Elle est effectivement en position dominante, avec plus de de 45 % dans les intentions de vote pour le scrutin du 30 janvier. Le besoin de plus de justice sociale dans un pays où les inégalités restent fortes et les écarts de salaire importants (le salaire minimum vient tout juste d’atteindre 700 €) explique pour partie cette primauté de la gauche, d’autant plus que la politique d’austérité menée par le gouvernement de droite/centre-droite entre 2011 et 2015 a été particulièrement traumatisante.
Le Parti socialiste dispose d’une organisation militante territoriale efficace et d’un solide réseau d’élus locaux maillant l’ensemble du territoire. Ce qui n’est plus le cas du Parti communiste – et de la coalition ancienne qu’il forme avec les Verts – dont les traditionnels bastions d’Alentejo et des banlieues ouvrières de Lisbonne tombent les uns après les autres – le plus souvent au profit du PS –, comme l’ont rappelé les élections municipales en septembre 2021. Quant au Bloc de Gauche (BE), il est surtout implanté dans les villes.

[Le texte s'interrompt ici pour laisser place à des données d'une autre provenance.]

(** * Checksums of the journal superblock *)

Definition e2fsck_journal_verify_csum_type (j : journal) : bool :=
  if journal_has_csum_v2or3 j
  then bool_decide (byte_at off_s_checksum_type (j_superblock j) = JBD2_CRC32C_CHKSUM) else true.

Definition e2fsck_journal_sb_csum (jsb : list Z) : Z :=
  ext2fs_crc32c_le 0 (2 ^ 32 - 1)
    (take (Z.to_nat sizeof_journal_superblock) (set_be32 off_s_checksum 0 jsb)).

Definition e2fsck_journal_sb_csum_verify (j : journal) : bool :=
  if journal_has_csum_v2or3 j
  then bool_decide (be32_at off_s_checksum (j_superblock j) = e2fsck_journal_sb_csum (j_superblock j)) else true.

Definition e2fsck_journal_sb_csum_set (j : journal) : journal :=
  if journal_has_csum_v2or3 j
  then j_set_superblock (set_be32 off_s_checksum (e2fsck_journal_sb_csum (j_superblock j)) (j_superblock j)) j
  else j.

Definition j_mark_dirty (j : journal) : journal := j_set_sb_buffer (mark_buffer_dirty (j_sb_buffer j)) j.

(** [e2fsck_clear_recover] *)
Definition e2fsck_clear_recover (error : bool) : J (ectx W) unit :=
  _ ← mod_super ext2fs_clear_feature_journal_needs_recovery;
  _ ← (if error then mod_super (fun s => sb_set_state (Z.land (s_state s) (Z.lnot EXT2_VALID_FS)) s) else mret tt);
  ext2fs_mark_super_dirty.

(** * Finding the journal *)

(** [process_journal_block] over the blocks of the inode: the last block number, when no
    block is out of range. *)
Fixpoint process_journal_blocks (s : super) (bs : list (Z * Z)) (last_block : Z) : Z :=
  match bs with
  | [] => last_block
  | (blockcnt, blk) :: bs' =>
      if decide (blk = 0 \/ blk < s_first_data_block s \/ s_blocks_count s <= blk) then last_block
      else process_journal_blocks s bs' (if decide (0 <= blockcnt) then blockcnt else last_block)
  end.

(** The inode made from the copy in the superblock. *)
Definition backup_inode (s : super) : jinode :=
  mkInode 1 (Z.lor LINUX_S_IFREG 0x180)
    (Z.lor (default 0 (s_jnl_blocks s !! 16%nat)) (Z.shiftl (default 0 (s_jnl_blocks s !! 15%nat)) 32))
    (take 15 (s_jnl_blocks s)).

(** The checks on the inode; 0 or the error to try the backup with. *)
Definition check_journal_inode (x : ectx W) (ino : jinode) : Z :=
  if decide (i_links_count ino = 0 \/ Z.land (i_mode ino) LINUX_S_IFMT <> LINUX_S_IFREG) then EXT2_ET_NO_JOURNAL
  else if decide (i_size ino / x_blocksize x < JFS_MIN_JOURNAL_BLOCKS) then EXT2_ET_JOURNAL_TOO_SMALL
  else if decide ((process_journal_blocks (x_super x) (inode_blocks ino) (-1) + 1) * x_blocksize x < s32 (i_size ino))
       then EXT2_ET_JOURNAL_TOO_SMALL
  else 0.

(** The journal on an inode: the checks, with the backup in the superblock as the second
    choice. *)
Definition find_journal_inode (x : ectx W) : Z + (jinode * bool) :=
  let s := x_super x in
  let '(err, ino) := read_inode (s_journal_inum s) x in
  let retval := if decide (err <> 0) then err else check_journal_inode x ino in
  if decide (retval = 0) then inr (ino, false)
  else if decide (s_jnl_backup_type s <> EXT3_JNL_BACKUP_BLOCKS) then inl retval
  else
    let ino := backup_inode s in
    let retval := check_journal_inode x ino in
    if decide (retval = 0) then inr (ino, true) else inl retval.

Definition new_journal (x : ectx W) (start maxlen : Z) (bm : option (Z -> Z * Z)) : journal :=
  mkJournal (getblk K_DEV_JOURNAL start (x_blocksize x)) 0 0 0 0 (x_blocksize x) maxlen bm 0 0 None 0 0.

(** [e2fsck_get_journal] *)
Definition e2fsck_get_journal : J (ectx W) (Z + journal) :=
  x ← get;
  let s := x_super x in
  if uuid_is_null (s_journal_uuid s) then
    if decide (s_journal_inum s = 0) then mret (inl EXT2_ET_BAD_INODE_NUM)
    else
      match find_journal_inode x with
      | inl retval => mret (inl retval)
      | inr (ino, tried_backup) =>
          retval ← (if tried_backup && bool_decide (Z.land (x_options x) E2F_OPT_READONLY = 0)
                    then write_inode (s_journal_inum s) ino else mret 0);
          if decide (retval <> 0) then mret (inl retval)
          else
            let '(retval, start) := bmap2 ino 0 in
            if decide (retval <> 0) then mret (inl retval)
            else mret (inr (new_journal x start (u32 (i_size ino / x_blocksize x)) (Some (bmap2 ino))))
      end
  else
    r ← open_ext_journal;
    match r with
    | inl retval => mret (inl retval)
    | inr (maxlen, start) =>
        mret (inr (new_journal x start (if decide (maxlen < 2 ^ 32) then maxlen else 2 ^ 32 - 1) None))
    end.

(** [e2fsck_journal_fix_bad_inode] *)
Definition e2fsck_journal_fix_bad_inode : J (ectx W) Z :=
  x ← get;
  let s := x_super x in
  let recover := ext2fs_has_feature_journal_needs_recovery s in
  let has_journal := ext2fs_has_feature_journal s in
  if has_journal || negb (bool_decide (s_journal_inum s = 0)) then
    a ← fix_problem PR_0_JOURNAL_BAD_INODE;
    if a : bool then
      _ ← mod_super (fun s => sb_set_journal 0 (s_journal_dev s) (s_journal_uuid s) (replicate 17 0)
                                (ext2fs_clear_feature_journal s));
      _ ← modify (fun x => x_set_flags (Z.lor (x_flags x) E2F_FLAG_JOURNAL_INODE) x);
      _ ← clear_master_sb_only;
      _ ← e2fsck_clear_recover true;
      mret 0
    else mret EXT2_ET_CORRUPT_JOURNAL_SB
  else if recover then
    a ← fix_problem PR_0_JOURNAL_RECOVER_SET;
    if a : bool then _ ← e2fsck_clear_recover true; mret 0 else mret EXT2_ET_UNSUPP_FEATURE
  else mret 0.

(** [clear_v2_journal_fields] *)
Definition clear_v2_journal_fields (j : journal) : J (ectx W) journal :=
  a ← fix_problem PR_0_CLEAR_V2_JOURNAL;
  if a : bool then
    x ← get;
    _ ← modify (fun x => x_set_flags (Z.lor (x_flags x) E2F_FLAG_PROBLEMS_FIXED) x);
    mret (j_mark_dirty (j_set_superblock
            (zsplice V1_SB_SIZE (replicate (Z.to_nat (x_blocksize x - V1_SB_SIZE)) 0) (j_superblock j)) j))
  else mret j.

(** [JFS_KNOWN_INCOMPAT_FEATURES] and the like are negated as 32-bit values. *)
Definition not32 (m : Z) : Z := u32 (Z.lnot m).

(** The last part of [e2fsck_journal_load], from the checks of the features on. *)
Definition load_checks (j : journal) : Z * journal :=
  let jsb := j_superblock j in
  if JFS_HAS_INCOMPAT_FEATURE j (not32 JFS_KNOWN_INCOMPAT_FEATURES) then (EXT2_ET_UNSUPP_FEATURE, j)
  else if JFS_HAS_RO_COMPAT_FEATURE j (not32 JFS_KNOWN_ROCOMPAT_FEATURES) then (EXT2_ET_RO_UNSUPP_FEATURE, j)
  else if jfs_has_feature_csum2 j && jfs_has_feature_csum3 j then (EXT2_ET_CORRUPT_JOURNAL_SB, j)
  else if journal_has_csum_v2or3 j && jfs_has_feature_checksum j then (EXT2_ET_CORRUPT_JOURNAL_SB, j)
  else if negb (e2fsck_journal_verify_csum_type j) || negb (e2fsck_journal_sb_csum_verify j)
       then (EXT2_ET_CORRUPT_JOURNAL_SB, j)
  else
    let j := if journal_has_csum_v2or3 j
             then j_set_csum_seed (jbd2_chksum (2 ^ 32 - 1) (zslice off_s_uuid 16 jsb)) j else j in
    if decide (be32_at off_s_blocksize jsb <> j_blocksize j) then (EXT2_ET_CORRUPT_JOURNAL_SB, j)
    else
      let s_maxlen := be32_at off_s_maxlen jsb in
      if decide (j_maxlen j < s_maxlen) then (EXT2_ET_CORRUPT_JOURNAL_SB, j)
      else
        let j := if decide (s_maxlen < j_maxlen j) then j_set_maxlen s_maxlen j else j in
        let seq := be32_at off_s_sequence jsb in
        (0, j_set_log (be32_at off_s_start jsb) (be32_at off_s_first jsb) s_maxlen
              (j_set_transaction_sequence seq (j_set_tail_sequence seq j))).

(** [e2fsck_journal_load] *)
Definition e2fsck_journal_load (j : journal) : J (ectx W) (Z * journal) :=
  jbh ← ll_rw_block READ (j_sb_buffer j);
  let j := j_set_sb_buffer jbh j in
  if decide (b_err jbh <> 0) then mret (b_err jbh, j)
  else
    let jsb := j_superblock j in
    if decide (be32_at off_h_magic jsb <> JFS_MAGIC_NUMBER) then
      r ← e2fsck_journal_fix_bad_inode; mret (r, j)
    else
      let type := be32_at off_h_blocktype jsb in
      if decide (type = JFS_SUPERBLOCK_V1) then
        let j := j_set_format_version 1 j in
        j ← (if decide (be32_at off_s_feature_compat jsb <> 0 \/ be32_at off_s_feature_incompat jsb <> 0 \/
                        be32_at off_s_feature_ro_compat jsb <> 0 \/ be32_at off_s_nr_users jsb <> 0)
             then clear_v2_journal_fields j else mret j);
        mret (load_checks j)
      else if decide (type = JFS_SUPERBLOCK_V2) then
        let j := j_set_format_version 2 j in
        x ← get;
        j ← (if decide (1 < be32_at off_s_nr_users jsb) then
               (if uuid_is_null (s_journal_uuid (x_super x)) then clear_v2_journal_fields j else mret j)
             else mret j);
        if decide (1 < be32_at off_s_nr_users (j_superblock j)) then
          _ ← fix_problem PR_0_JOURNAL_UNSUPP_MULTIFS; mret (EXT2_ET_JOURNAL_UNSUPP_VERSION, j)
        else mret (load_checks j)
      else if decide (type = JFS_DESCRIPTOR_BLOCK \/ type = JFS_COMMIT_BLOCK \/ type = JFS_REVOKE_BLOCK)
           then mret (EXT2_ET_CORRUPT_JOURNAL_SB, j)
      else mret (EXT2_ET_JOURNAL_UNSUPP_VERSION, j).

(** [e2fsck_journal_reset_super] *)
Definition e2fsck_journal_reset_super (j : journal) : J (ectx W) journal :=
  x ← get;
  let jsb := j_superblock j in
  let jsb :=
    if decide (be32_at off_h_magic jsb <> JFS_MAGIC_NUMBER \/ be32_at off_h_blocktype jsb <> JFS_SUPERBLOCK_V1)
    then set_be32 off_h_blocktype JFS_SUPERBLOCK_V2 (set_be32 off_h_magic JFS_MAGIC_NUMBER jsb) else jsb in
  let jsb := zsplice sizeof_journal_header
               (replicate (Z.to_nat (x_blocksize x - sizeof_journal_header)) 0) jsb in
  let jsb := set_be32 off_s_blocksize (x_blocksize x) jsb in
  let jsb := set_be32 off_s_maxlen (j_maxlen j) jsb in
  let jsb := set_be32 off_s_first 1 jsb in
  let jsb := set_be32 off_s_sequence uuid_seq jsb in
  let j := e2fsck_journal_sb_csum_set (j_set_superblock jsb j) in
  let j := j_mark_dirty j in
  jbh ← ll_rw_block WRITE (j_sb_buffer j);
  mret (j_set_sb_buffer jbh j).

(** [e2fsck_journal_fix_corrupt_super] *)
Definition e2fsck_journal_fix_corrupt_super (j : journal) : J (ectx W) (Z * journal) :=
  x ← get;
  let recover := ext2fs_has_feature_journal_needs_recovery (x_super x) in
  if ext2fs_has_feature_journal (x_super x) then
    a ← fix_problem PR_0_JOURNAL_BAD_SUPER;
    if a : bool then
      j ← e2fsck_journal_reset_super j;
      _ ← e2fsck_clear_recover recover;
      mret (0, j_set_transaction_sequence 1 j)
    else mret (EXT2_ET_CORRUPT_JOURNAL_SB, j)
  else
    r ← e2fsck_journal_fix_bad_inode;
    mret (if decide (r <> 0) then EXT2_ET_CORRUPT_JOURNAL_SB else 0, j).

(** [e2fsck_journal_release] *)
Definition e2fsck_journal_release (j : journal) (reset drop : bool) : J (ectx W) unit :=
  x ← get;
  let j :=
    if drop then j_set_sb_buffer (mark_buffer_clean (j_sb_buffer j)) j
    else if decide (Z.land (x_options x) E2F_OPT_READONLY = 0) then
      let jsb := set_be32 off_s_sequence (j_tail_sequence j) (j_superblock j) in
      let jsb := if reset then set_be32 off_s_start 0 jsb else jsb in
      j_mark_dirty (e2fsck_journal_sb_csum_set (j_set_superblock jsb j))
    else j in
  brelse (j_sb_buffer j).

(** The loop at [no_has_journal], in which the user may be asked again: with as many
    questions as [fuel]. *)
Fixpoint no_has_journal (fuel : nat) : J (ectx W) unit :=
  match fuel with
  | O => fun _ => OutOfFuel
  | S fuel' =>
      x ← get;
      let s := x_super x in
      if ext2fs_has_feature_journal s then mret tt
      else
        let recover := ext2fs_has_feature_journal_needs_recovery s in
        a ← fix_problem PR_0_JOURNAL_HAS_JOURNAL;
        if a : bool then
          again ← (if recover then b ← fix_problem PR_0_JOURNAL_RECOVER_SET; mret (negb b) else mret false);
          if again : bool then no_has_journal fuel'
          else
            let force_fsck := recover || bool_decide (s_journal_inum s < s_first_ino s) in
            _ ← mod_super (fun s => sb_set_journal 0 0 (replicate 16 0) (s_jnl_blocks s) s);
            e2fsck_clear_recover force_fsck
        else if decide (Z.land (x_options x) E2F_OPT_READONLY = 0) then
          _ ← mod_super ext2fs_set_feature_journal;
          _ ← clear_master_sb_only;
          ext2fs_mark_super_dirty
        else mret tt
  end.

(** The journal has data but the file system does not ask for recovery: whether to reset it. *)
Definition check_journal_data (j : journal) : J (ectx W) bool :=
  x ← get;
  let s := x_super x in
  if ext2fs_has_feature_journal s && negb (ext2fs_has_feature_journal_needs_recovery s) &&
     negb (bool_decide (be32_at off_s_start (j_superblock j) = 0)) then
    _ ← fix_problem PR_0_JOURNAL_RECOVERY_CLEAR;
    a ← fix_problem (if decide (x_superblock x <> 0) then PR_0_JOURNAL_RUN_DEFAULT else PR_0_JOURNAL_RUN);
    if a : bool then
      _ ← modify (fun x => x_set_options (Z.lor (x_options x) E2F_OPT_FORCE) x);
      _ ← mod_super ext2fs_set_feature_journal_needs_recovery;
      _ ← ext2fs_mark_super_dirty;
      mret false
    else
      b ← fix_problem PR_0_JOURNAL_RESET_JOURNAL;
      if b : bool then
        _ ← mod_super (fun s => sb_set_state (Z.land (s_state s) (Z.lnot EXT2_VALID_FS)) s);
        _ ← ext2fs_mark_super_dirty;
        mret true
      else mret false
  else mret false.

Rassemblée avec la « geringonça » sur une base programmatique écrite de 2015 à 2019, la gauche s’est de nouveau divisée pour des raisons de fond – sur le rythme et l’intensité de la hausse du salaire minimum jugés insuffisants par le BE et le PS, sur la réforme du droit du travail, la lutte contre la précarité – et de tactique électorale, le refus de voter le budget 2022 a été précédé de plusieurs signes avant-coureurs, liés notamment à l’usure au pouvoir d’une équipe gouvernementale quasi inchangée et à une difficulté croissante à négocier des compromis comme c’était la règle de 2015 à 2019.
Les centristes peuvent-ils gagner ces élections ?
Le centrisme en tant que tel n’existe pas vraiment au Portugal, le clivage gauche/droite restant prégnant dans le discours politique, seul le CDS (Centre démocratique et social) étant étiqueté « centriste », après avoir droitisé son discours pendant des années. Les deux partis dominants, PS et PSD, couvrent ce champ mal défini qui va du centre-gauche au centre-droite.
En revanche, l’évocation du « bloc central » revient régulièrement à chaque élection législative, en référence aux années 1983-1985 où le PS et le PSD s’étaient entendus pour gouverner de concert avec Mário Soares comme Premier ministre dont le dernier acte de gouvernement avait été de signer le 12 juin 1985 le traité d’adhésion du Portugal à la Communauté européenne, après avoir joué un rôle décisif dans la reprise et l’accélération des négociations après le sommet de Fontainebleau fin juin 1984.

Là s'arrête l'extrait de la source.